Woodstock of physics

The term "Woodstock of physics" is often used by physicists to refer to the marathon session of the American Physical Society’s meeting on March 18, 1987, which featured 51 presentations concerning the science of high-temperature superconductors. The name is a reference to the 1969 Woodstock Music and Art Festival.

Before a series of breakthroughs in the mid-1980s, most scientists believed that the extremely low temperature requirements of superconductors rendered them impractical for everyday use. However, by March 1987, a flurry of recent research on ceramic superconductors had succeeded in creating ever-higher superconducting temperatures, including the discovery by the University of Houston's Paul Chu of a superconductor that operated at minus 139 degrees Celsius (minus 283 degrees Fahrenheit), above the temperature of boiling liquid nitrogen. The scientific community was abuzz with excitement.

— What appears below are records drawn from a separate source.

(** * SwanSpawner: a shallow embedding of [swanspawner.py]

    The development follows the structure of the Python class
    [SwanSpawner]: the form handler [options_from_form], the environment
    composer [get_env], the lifecycle methods [start], [stop] and [poll], the
    static port reservation [get_reserved_port] and the three metric helpers.

    Python values, exceptions and dictionaries are modelled in [Module Py].
    Everything the class asks of the operating system (file system, helper
    programs, sockets, clock, password database) and of the upstream spawner
    it inherits from is gathered in the record [Host]; the mutable part
    (the spawner object, the file system, the log of observable effects) is
    threaded through a state-and-exception monad. *)

From Stdlib Require Import ZArith String Ascii List Bool Lia.
From stdpp Require Import base option gmap strings list fin_maps pretty.
Import ListNotations.

Local Open Scope string_scope.
Local Open Scope Z_scope.

(* ===================================================================== *)
(** * The Python fragment *)
(* ===================================================================== *)

Module Py.

(** Exception classes.  The classes that the code and the built-in
    operations it uses raise have a constructor of their own; any other
    class, which an exception of the operating system, of a helper program
    or of the upstream spawner may have, is [OtherClass] with its
    [__name__] and whether it derives from [Exception].  The code tells
    classes apart only by [except Exception] and by [__class__.__name__]. *)
Inductive exn_class : Set :=
| Exception_
| ValueError
| RuntimeError
| NameError
| KeyError
| IndexError
| AttributeError
| TypeError
| OverflowError
| OSError
| IsADirectoryError
| FileNotFoundError
| TimeoutExpired
| KeyboardInterrupt
| OtherClass (name : string) (derives_from_Exception : bool).

Definition class_name (c : exn_class) : string :=
  match c with
  | Exception_ => "Exception"
  | ValueError => "ValueError"
  | RuntimeError => "RuntimeError"
  | NameError => "NameError"
  | KeyError => "KeyError"
  | IndexError => "IndexError"
  | AttributeError => "AttributeError"
  | TypeError => "TypeError"
  | OverflowError => "OverflowError"
  | OSError => "OSError"
  | IsADirectoryError => "IsADirectoryError"
  | FileNotFoundError => "FileNotFoundError"
  | TimeoutExpired => "TimeoutExpired"
  | KeyboardInterrupt => "KeyboardInterrupt"
  | OtherClass name _ => name
  end.

(** [issubclass(c, Exception)] *)
Definition is_Exception (c : exn_class) : bool :=
  match c with
  | KeyboardInterrupt => false
  | OtherClass _ derives_from_Exception => derives_from_Exception
  | _ => true
  end.

Record exn : Set := mkExn { exn_class_of : exn_class; exn_msg : string }.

The Society added a last-minute session to their annual meeting to discuss the new research in superconductors. The session was scheduled to start at 7:30 PM in the Sutton ballroom of the New York Hilton, but excited scientists started lining up at 5:30. Key researchers such as Chu and Karl Alexander Müller (who would win the 1987 Nobel Prize in Physics for his work in superconductors) were given 10 minutes to describe their research; other physicists were given five minutes. Nearly 2,000 scientists tried to squeeze into the ballroom. Those who could not find a seat filled the aisles or watched outside the room on television monitors. The session ended at 3:15 AM, but many lingered until dawn to discuss the presentations.

The meeting caused a surge in mainstream media interest in superconductors, and laboratories around the world raced to pursue breakthroughs in the field. On March 5, 2007, many of the original participants reconvened in Denver for a 20-year anniversary.